I guess my only option is to make a generic knockoff with a better marketing campaign. It could be my key to financial freedom and my ticket out of the Retail Servicing industry. I could give the boss a job as a Knork man, but I’d have to change the name. Fife is too easy and reminds me of Barney Fife. Maybe I’ll just skip to the next step–the Spnork! I’ll be swimming in the dough a la Demi Moore in Indecent Proposal in no time.

Speaking of million dollar ideas, check out this statement from the folks at Terracycle:

At TerraCycle we manufacture affordable, powerful, organic products that are
not only made from waste, but are also packaged entirely in waste!
TerraCycle Plant Food™ is made by feeding premium organic waste to millions of worms. The worm poop is then liquified into a powerful organic plant food and bottled directly in used soda bottles.

Yes folks, worm poop plant food. Another genius idea, but who has heard of this, and is TerraCycle Plant Food really a catchy name?? Take a page from the million dollar Butt Paste play book, BE OBVIOUS AND UP FRONT. Just call it Worm Poop Plant Food. I would buy it just based on that. Why am I in the Retail Servicing Industry anyway? If your company needs any marketing ideas, just drop me a line. Me and my boys can discuss it over a bagel break.



>Enigma Dick, the Boozer?

>Interesting excerpt from today’s White House press briefing with Scott McClellan, during which a reporter questioned why Cheney’s blood alcohol level wasn’t taken after he shot his buddy, especially considering the men admitted to drinking during lunch earlier in the day. Also, the VP was not questioned by the po-po’s at all until the next day.

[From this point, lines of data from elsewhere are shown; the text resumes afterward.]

(* ===== verification/Prelude.v ===== *)
(** * Loomworks: a verification library for the C11 concurrency runtime

    Loomworks (src/) is a C library: a thread pool whose tasks travel through
    a lock-free ring, per-worker work-stealing deques and priority lanes;
    futures; task groups, pipelines and dependency graphs built on the pool;
    stackful coroutines run by the pool's workers and woken by a timer thread;
    metrics, NUMA placement, crash recovery and a runtime façade.  The library
    models these parts as executable definitions, one file per component, and
    proves the properties that make each of them correct.

    ** Conventions

    A w-bit unsigned integer is a [Z] with its wrap-around written out ([u8],
    [u32], [u64], [+32], [-64] below); pointers are numbers with 0 for NULL, or
    names of objects where only identity matters.  A function of the source is
    a definition of the same name.  What the source reads from outside (the
    clock, the answer of malloc, calloc, realloc, mmap, pthread_create, a
    directory listing, the bodies of tasks) is an argument.  Concurrent code
    is a step function or step relation on one shared state: a step is one
    critical section, or one atomic access where the code is lock-free, and a
    theorem about "every run" quantifies over all sequences of steps, so over
    all interleavings.  Memory orders weaker than sequential consistency are
    not modelled.  Loops that are not structural take fuel computed from the
    data (the length of the input, of the array or of the probe sequence), and
    the theorems show that it suffices.

    ** Files, and the source they follow

    Containers of the pool (src/thread_pool.c, src/timer.c):
    - Timer.v: the binary heap of sleeping coroutines (all of timer.c).
    - Types.v: enumerations, constants and struct loom_task.
    - Lanes.v: the 256 priority buckets as linked lists in a node store, with
      the non-empty bitmap (loom_enqueue_unlocked, loom_dequeue_unlocked,
      dequeue_lowest_priority_unlocked, lane_has_priority, the cancel walk).
    - CancelIndex.v: the open-addressing table from task ids to nodes
      (the cancel_index functions).
    - Ring.v, RingConc.v: the bounded MPMC ring (ring_try_enqueue,
      ring_bulk_try_dequeue), used by one thread and by any number.
    - Deque.v, DequeConc.v: the Chase-Lev deque (deque_push, deque_pop,
      deque_steal), used by one thread and by one owner with thieves.
    - NodePool.v: task nodes, the Treiber free list, the per-thread caches and
      the pool registry (task_create, task_destroy, the tls and pool_reg functions).

    The pool (src/thread_pool.c):
    - Pool.v: submission, the worker's locked pass, cancellation, shutdown and
      resize over the queues; PoolProgress.v: wake-ups, draining, capacity.
    - PoolContract.v: the interface ([TaskPool], [TaskPoolLaws]) the pool offers
      to its clients, with the pool model as its instance.
    - PoolImpl.v, PoolRefine.v: the submit funnel, the worker's pass,
      loom_pool_cancel and loom_pool_cancel_by_id on the lanes, ring, deques and index above, put
      together in one state, and their simulation by the queues of Pool.v.
    - PoolLife.v: pool_init, pool_destroy_internal, loom_pool_create,
      loom_pool_destroy and the allocation ladder of loom_pool_resize, as
      acquisitions and releases of resources.
    - Recovery.v: reclaim slots, check_and_recover_workers, shutdown joins.
    - TimerThread.v: timer_thread_fn with its clock, ensure_timer_thread and
      the arming of a sleep.
    - Monitor.v: backpressure callbacks, loom_pool_broadcast, health samples.
    - Future.v: struct loom_future, its resolutions and its waiters.
    - Metrics.v: src/metrics.c, src/metrics_shm.c and metrics_fire.

    Clients of the pool:
    - Dag.v, DagEngine.v: src/dag.c, first construction and the cycle check,
      then the release and execution of nodes; DagWait.v: the threads that
      wait for a graph or destroy it.
    - TaskGroup.v: src/task_group.c against the interface of PoolContract.v;
      ResultTask.v: the tasks of loom_pool_submit_future against the same
      interface, which they offer again, so that GroupFuture.v has the groups
      of loom_task_group_submit_future by putting one on the other.
    - Pipeline.v: src/pipeline.c.
    - Coroutine.v, CoroExec.v: src/coroutine.c, the mapped stacks and the state
      machine of a thread's coroutines; CoroSched.v: the part of
      src/thread_pool.c that starts, parks, wakes and tears down coroutine
      tasks; CoroEnv.v: the scheduler stacks of all threads, the guard
      handler and the end of the process.
    - ByteMem.v, Asm.v: byte-addressed memory and runs of assembly;
      CtxSwitch.v: the surface of src/coro_ctx.h as a class ([Backend]) and the
      machine of suspended contexts over it; CtxX86.v, CtxArm.v: its instances,
      src/ctx_x86_64.S and src/ctx_aarch64.S instruction by instruction with the
      C functions of the header; CoroBoot.v: the first resume of a coroutine on
      the x86-64 one.
    - Numa.v: src/numa.c.  Runtime.v: the life cycle of src/runtime.c.
    - Viewer.v: examples/loom_metrics.c, the tool that reads the shared-memory
      region, with the region as bytes.
    - Facade.v: the public entry points of the pool and of the runtime, the
      queries and the collector's getters.

    This file holds machine integers, the lemmas on arrays, sums and multisets
    the components share, and their tactics.

    ** What the theorems show

    - Containers: each refines its abstract type (bounded FIFO, double-ended
      queue, priority queue, finite map, one FIFO per priority), in Ring, Deque,
      Timer, CancelIndex and Lanes; the ring stays a FIFO for any number of
      concurrent threads (RingConc) and the deque returns no task twice in the
      interleavings its fast path tolerates (DequeConc); every task node is in
      exactly one place (NodePool).
    - Pool: every accepted task has exactly one fate and starts at most once
      ([pool_task_fate]); queue_len is exact and bounded; no wake-up is lost;
      a shutdown leaves nothing behind (Pool, PoolProgress).  A pool on the
      real structures refines this one (PoolRefine).  Over its whole
      life a pool releases each resource exactly once and its arrays cover its
      workers (PoolLife); a crashed worker's task is accounted for once
      (Recovery); callbacks are throttled (Monitor).  A user of the runtime
      sees the same fates through its calls (Facade).
    - Futures and metrics: waiters return the outcome of a resolution that
      happened; every event is counted and reported once.
    - Graphs: exactly the acyclic graphs are accepted, every predecessor has
      returned when a node starts, the engine always drains, and a thread that
      waits for it returns (Dag, DagEngine, DagWait).
    - Groups, result tasks and pipelines: no context is freed twice or used
      after its group, waiting is exact (TaskGroup); a result task resolves its
      future once and touches nothing freed (ResultTask), and delivers a value
      only after its group counted it (GroupFuture); a pipeline is a bounded
      FIFO that loses no wake-up and delivers everything before it reports a
      shutdown (Pipeline).
    - Coroutines: stacks are disjoint; final states are final and a resume runs
      from one yield to the next; a coroutine task is always in one place and a
      shutdown leaves none (Coroutine, CoroExec, CoroSched).  A sleeping one is
      woken no earlier than its deadline and at most a tick and the thread's own
      delays after it (TimerThread); scheduler stacks are freed once (CoroEnv).
    - Context switch: in every run in which waiting contexts are left alone,
      every switch delivers control where its target was left, on both
      architectures, by a proof against the interface (CtxSwitch, CtxX86,
      CtxArm); a first resume enters the coroutine on its own stack and the
      switch back is the return of the swap (CoroBoot).
    - NUMA: parsing reads back what the kernel prints, the placement stays in
      its arrays and spreads the workers; the runtime gives back what it took.
    - Viewer: the numbers read back from its report are the counts of the
      events written to the region.

    Some theorems state how the code departs from what its comments promise
    (for example [deque_pop_fast_path_duplicates], [weak_cas_loses_wakeup],
    [submit_racing_shutdown_is_lost], [task_group_cancel_strands_waiter],
    [coro_completion_never_resolved], [recovery_races_shutdown],
    [cancel_zero_hits_tombstone], [arm_swap_loses_vector_registers]); where a
    positive theorem carries a condition on the run, such a theorem shows that
    the condition is needed.

    ** Not modelled

    The ucontext fallback of src/coro_ctx.h (functions of the C library); the
    longjmp out of the guard handler; sanitizer and valgrind hooks; the clock
    of the timed waits on futures, groups and graphs, whose timeout is a step
    that may come at any time; floating-point ratios; accessors that return a stored pointer; the benchmark and the
    programs under tests/. *)
From stdpp Require Export base numbers list gmap sorting.
From Stdlib Require Export ZArith Lia.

The reporter’s point being that regular Joe citizen wouldn’t have been treated so nicely. She must remember that this is America, and politicians and celebrities are different from us. If Dick killed Mrs. Cheney and blamed it on a one armed man, a one armed man did it. Case in point: O.J., Robert Blake, Winona Ryder, Robert Downey Jr., Gary Condit…the list goes on forever.

I also thoroughly enjoyed the fact that when Dick finally decided to discuss this whole matter, he chose Fox News. How convenient.